#### WORK ITEM:
The data below is to be copied exactly, line by line.

━━━━━━━━━━━━━━━━━━━━

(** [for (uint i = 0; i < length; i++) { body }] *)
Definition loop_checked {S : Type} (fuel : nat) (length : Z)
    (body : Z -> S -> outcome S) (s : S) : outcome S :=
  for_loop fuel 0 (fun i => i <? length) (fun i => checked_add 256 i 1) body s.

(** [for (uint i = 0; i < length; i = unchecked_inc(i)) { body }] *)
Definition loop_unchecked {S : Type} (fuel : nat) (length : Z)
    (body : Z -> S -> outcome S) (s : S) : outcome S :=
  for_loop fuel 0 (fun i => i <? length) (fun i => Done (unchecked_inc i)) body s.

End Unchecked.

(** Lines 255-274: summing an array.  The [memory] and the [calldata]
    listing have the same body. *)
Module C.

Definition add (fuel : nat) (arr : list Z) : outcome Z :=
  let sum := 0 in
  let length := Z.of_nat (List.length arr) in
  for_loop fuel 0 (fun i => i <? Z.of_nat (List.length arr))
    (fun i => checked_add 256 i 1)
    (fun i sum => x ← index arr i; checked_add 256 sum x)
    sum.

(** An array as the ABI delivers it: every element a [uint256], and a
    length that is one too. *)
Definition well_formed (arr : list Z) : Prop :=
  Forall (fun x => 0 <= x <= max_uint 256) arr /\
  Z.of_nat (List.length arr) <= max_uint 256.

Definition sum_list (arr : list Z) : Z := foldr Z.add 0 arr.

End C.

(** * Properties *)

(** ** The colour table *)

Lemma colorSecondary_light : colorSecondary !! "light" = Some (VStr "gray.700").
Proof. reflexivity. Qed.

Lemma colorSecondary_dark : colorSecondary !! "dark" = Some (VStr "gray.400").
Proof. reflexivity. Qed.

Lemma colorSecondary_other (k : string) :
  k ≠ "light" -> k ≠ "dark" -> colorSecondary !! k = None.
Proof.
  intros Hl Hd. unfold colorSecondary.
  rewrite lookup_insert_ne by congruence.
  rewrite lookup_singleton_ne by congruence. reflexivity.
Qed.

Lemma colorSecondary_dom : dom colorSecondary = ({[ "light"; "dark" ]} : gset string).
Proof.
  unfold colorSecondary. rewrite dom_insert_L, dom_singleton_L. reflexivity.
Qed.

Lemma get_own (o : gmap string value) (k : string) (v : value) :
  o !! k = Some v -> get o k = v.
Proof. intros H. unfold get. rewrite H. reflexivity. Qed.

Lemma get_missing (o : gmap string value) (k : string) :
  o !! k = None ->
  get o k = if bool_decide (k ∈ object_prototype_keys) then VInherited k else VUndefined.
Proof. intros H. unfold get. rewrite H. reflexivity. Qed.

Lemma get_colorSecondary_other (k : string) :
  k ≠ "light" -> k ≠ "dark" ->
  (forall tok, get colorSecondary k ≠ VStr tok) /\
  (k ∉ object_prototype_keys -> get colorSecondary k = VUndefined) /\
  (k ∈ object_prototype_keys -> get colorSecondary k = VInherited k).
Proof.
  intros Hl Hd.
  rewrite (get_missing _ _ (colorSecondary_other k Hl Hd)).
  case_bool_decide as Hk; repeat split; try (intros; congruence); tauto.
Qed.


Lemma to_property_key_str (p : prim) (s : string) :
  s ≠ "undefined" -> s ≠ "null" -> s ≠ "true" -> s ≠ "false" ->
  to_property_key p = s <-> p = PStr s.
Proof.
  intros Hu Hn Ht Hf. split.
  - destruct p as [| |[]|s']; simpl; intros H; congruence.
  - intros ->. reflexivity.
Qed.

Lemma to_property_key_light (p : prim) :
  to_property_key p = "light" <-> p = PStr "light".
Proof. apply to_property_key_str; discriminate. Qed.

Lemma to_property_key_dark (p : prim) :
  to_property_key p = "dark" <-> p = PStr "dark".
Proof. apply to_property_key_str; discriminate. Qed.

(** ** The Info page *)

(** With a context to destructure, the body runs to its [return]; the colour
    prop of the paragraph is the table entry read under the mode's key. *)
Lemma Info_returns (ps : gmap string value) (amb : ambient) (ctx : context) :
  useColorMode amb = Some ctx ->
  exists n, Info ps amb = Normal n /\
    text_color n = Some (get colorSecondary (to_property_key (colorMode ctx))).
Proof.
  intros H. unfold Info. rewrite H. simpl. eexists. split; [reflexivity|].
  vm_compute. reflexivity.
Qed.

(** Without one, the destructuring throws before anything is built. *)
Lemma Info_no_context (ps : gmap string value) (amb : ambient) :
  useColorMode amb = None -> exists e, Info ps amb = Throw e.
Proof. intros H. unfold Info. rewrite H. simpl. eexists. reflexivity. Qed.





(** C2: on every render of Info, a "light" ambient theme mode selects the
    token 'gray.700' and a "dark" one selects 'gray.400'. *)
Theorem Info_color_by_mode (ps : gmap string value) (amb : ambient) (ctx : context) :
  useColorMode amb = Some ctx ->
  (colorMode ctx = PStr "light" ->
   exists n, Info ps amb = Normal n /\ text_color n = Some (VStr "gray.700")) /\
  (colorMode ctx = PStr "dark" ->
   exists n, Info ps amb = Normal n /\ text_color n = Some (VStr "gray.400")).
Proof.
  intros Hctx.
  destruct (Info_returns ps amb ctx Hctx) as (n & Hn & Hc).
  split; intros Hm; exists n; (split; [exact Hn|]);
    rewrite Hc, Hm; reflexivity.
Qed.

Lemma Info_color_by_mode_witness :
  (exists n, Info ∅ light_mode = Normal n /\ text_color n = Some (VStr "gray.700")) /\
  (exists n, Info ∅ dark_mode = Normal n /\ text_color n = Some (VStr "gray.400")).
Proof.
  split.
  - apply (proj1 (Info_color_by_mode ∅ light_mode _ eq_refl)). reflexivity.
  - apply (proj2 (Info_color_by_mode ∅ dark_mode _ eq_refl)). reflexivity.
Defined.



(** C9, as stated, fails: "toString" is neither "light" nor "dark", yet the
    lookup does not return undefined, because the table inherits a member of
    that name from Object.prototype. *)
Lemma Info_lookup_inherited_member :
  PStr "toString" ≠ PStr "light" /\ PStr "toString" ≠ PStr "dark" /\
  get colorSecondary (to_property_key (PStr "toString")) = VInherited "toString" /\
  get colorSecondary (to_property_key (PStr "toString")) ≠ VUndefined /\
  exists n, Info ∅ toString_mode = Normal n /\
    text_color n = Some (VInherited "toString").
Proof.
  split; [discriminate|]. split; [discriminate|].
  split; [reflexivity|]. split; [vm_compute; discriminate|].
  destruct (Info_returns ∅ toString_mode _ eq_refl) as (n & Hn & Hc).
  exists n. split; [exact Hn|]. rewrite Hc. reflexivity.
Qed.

━━━━━━━━━━━━━━━━━━━━

#### PROBLEM SOLUTION:
(** [for (uint i = 0; i < length; i++) { body }] *)
Definition loop_checked {S : Type} (fuel : nat) (length : Z)
    (body : Z -> S -> outcome S) (s : S) : outcome S :=
  for_loop fuel 0 (fun i => i <? length) (fun i => checked_add 256 i 1) body s.

(** [for (uint i = 0; i < length; i = unchecked_inc(i)) { body }] *)
Definition loop_unchecked {S : Type} (fuel : nat) (length : Z)
    (body : Z -> S -> outcome S) (s : S) : outcome S :=
  for_loop fuel 0 (fun i => i <? length) (fun i => Done (unchecked_inc i)) body s.

End Unchecked.

(** Lines 255-274: summing an array.  The [memory] and the [calldata]
    listing have the same body. *)
Module C.

Definition add (fuel : nat) (arr : list Z) : outcome Z :=
  let sum := 0 in
  let length := Z.of_nat (List.length arr) in
  for_loop fuel 0 (fun i => i <? Z.of_nat (List.length arr))
    (fun i => checked_add 256 i 1)
    (fun i sum => x ← index arr i; checked_add 256 sum x)
    sum.

(** An array as the ABI delivers it: every element a [uint256], and a
    length that is one too. *)
Definition well_formed (arr : list Z) : Prop :=
  Forall (fun x => 0 <= x <= max_uint 256) arr /\
  Z.of_nat (List.length arr) <= max_uint 256.

Definition sum_list (arr : list Z) : Z := foldr Z.add 0 arr.

End C.

(** * Properties *)

(** ** The colour table *)

Lemma colorSecondary_light : colorSecondary !! "light" = Some (VStr "gray.700").
Proof. reflexivity. Qed.

Lemma colorSecondary_dark : colorSecondary !! "dark" = Some (VStr "gray.400").
Proof. reflexivity. Qed.

Lemma colorSecondary_other (k : string) :
  k ≠ "light" -> k ≠ "dark" -> colorSecondary !! k = None.
Proof.
  intros Hl Hd. unfold colorSecondary.
  rewrite lookup_insert_ne by congruence.
  rewrite lookup_singleton_ne by congruence. reflexivity.
Qed.

Lemma colorSecondary_dom : dom colorSecondary = ({[ "light"; "dark" ]} : gset string).
Proof.
  unfold colorSecondary. rewrite dom_insert_L, dom_singleton_L. reflexivity.
Qed.

Lemma get_own (o : gmap string value) (k : string) (v : value) :
  o !! k = Some v -> get o k = v.
Proof. intros H. unfold get. rewrite H. reflexivity. Qed.

Lemma get_missing (o : gmap string value) (k : string) :
  o !! k = None ->
  get o k = if bool_decide (k ∈ object_prototype_keys) then VInherited k else VUndefined.
Proof. intros H. unfold get. rewrite H. reflexivity. Qed.

Lemma get_colorSecondary_other (k : string) :
  k ≠ "light" -> k ≠ "dark" ->
  (forall tok, get colorSecondary k ≠ VStr tok) /\
  (k ∉ object_prototype_keys -> get colorSecondary k = VUndefined) /\
  (k ∈ object_prototype_keys -> get colorSecondary k = VInherited k).
Proof.
  intros Hl Hd.
  rewrite (get_missing _ _ (colorSecondary_other k Hl Hd)).
  case_bool_decide as Hk; repeat split; try (intros; congruence); tauto.
Qed.


Lemma to_property_key_str (p : prim) (s : string) :
  s ≠ "undefined" -> s ≠ "null" -> s ≠ "true" -> s ≠ "false" ->
  to_property_key p = s <-> p = PStr s.
Proof.
  intros Hu Hn Ht Hf. split.
  - destruct p as [| |[]|s']; simpl; intros H; congruence.
  - intros ->. reflexivity.
Qed.

Lemma to_property_key_light (p : prim) :
  to_property_key p = "light" <-> p = PStr "light".
Proof. apply to_property_key_str; discriminate. Qed.

Lemma to_property_key_dark (p : prim) :
  to_property_key p = "dark" <-> p = PStr "dark".
Proof. apply to_property_key_str; discriminate. Qed.

(** ** The Info page *)

(** With a context to destructure, the body runs to its [return]; the colour
    prop of the paragraph is the table entry read under the mode's key. *)
Lemma Info_returns (ps : gmap string value) (amb : ambient) (ctx : context) :
  useColorMode amb = Some ctx ->
  exists n, Info ps amb = Normal n /\
    text_color n = Some (get colorSecondary (to_property_key (colorMode ctx))).
Proof.
  intros H. unfold Info. rewrite H. simpl. eexists. split; [reflexivity|].
  vm_compute. reflexivity.
Qed.

(** Without one, the destructuring throws before anything is built. *)
Lemma Info_no_context (ps : gmap string value) (amb : ambient) :
  useColorMode amb = None -> exists e, Info ps amb = Throw e.
Proof. intros H. unfold Info. rewrite H. simpl. eexists. reflexivity. Qed.





(** C2: on every render of Info, a "light" ambient theme mode selects the
    token 'gray.700' and a "dark" one selects 'gray.400'. *)
Theorem Info_color_by_mode (ps : gmap string value) (amb : ambient) (ctx : context) :
  useColorMode amb = Some ctx ->
  (colorMode ctx = PStr "light" ->
   exists n, Info ps amb = Normal n /\ text_color n = Some (VStr "gray.700")) /\
  (colorMode ctx = PStr "dark" ->
   exists n, Info ps amb = Normal n /\ text_color n = Some (VStr "gray.400")).
Proof.
  intros Hctx.
  destruct (Info_returns ps amb ctx Hctx) as (n & Hn & Hc).
  split; intros Hm; exists n; (split; [exact Hn|]);
    rewrite Hc, Hm; reflexivity.
Qed.

Lemma Info_color_by_mode_witness :
  (exists n, Info ∅ light_mode = Normal n /\ text_color n = Some (VStr "gray.700")) /\
  (exists n, Info ∅ dark_mode = Normal n /\ text_color n = Some (VStr "gray.400")).
Proof.
  split.
  - apply (proj1 (Info_color_by_mode ∅ light_mode _ eq_refl)). reflexivity.
  - apply (proj2 (Info_color_by_mode ∅ dark_mode _ eq_refl)). reflexivity.
Defined.



(** C9, as stated, fails: "toString" is neither "light" nor "dark", yet the
    lookup does not return undefined, because the table inherits a member of
    that name from Object.prototype. *)
Lemma Info_lookup_inherited_member :
  PStr "toString" ≠ PStr "light" /\ PStr "toString" ≠ PStr "dark" /\
  get colorSecondary (to_property_key (PStr "toString")) = VInherited "toString" /\
  get colorSecondary (to_property_key (PStr "toString")) ≠ VUndefined /\
  exists n, Info ∅ toString_mode = Normal n /\
    text_color n = Some (VInherited "toString").
Proof.
  split; [discriminate|]. split; [discriminate|].
  split; [reflexivity|]. split; [vm_compute; discriminate|].
  destruct (Info_returns ∅ toString_mode _ eq_refl) as (n & Hn & Hc).
  exists n. split; [exact Hn|]. rewrite Hc. reflexivity.
Qed.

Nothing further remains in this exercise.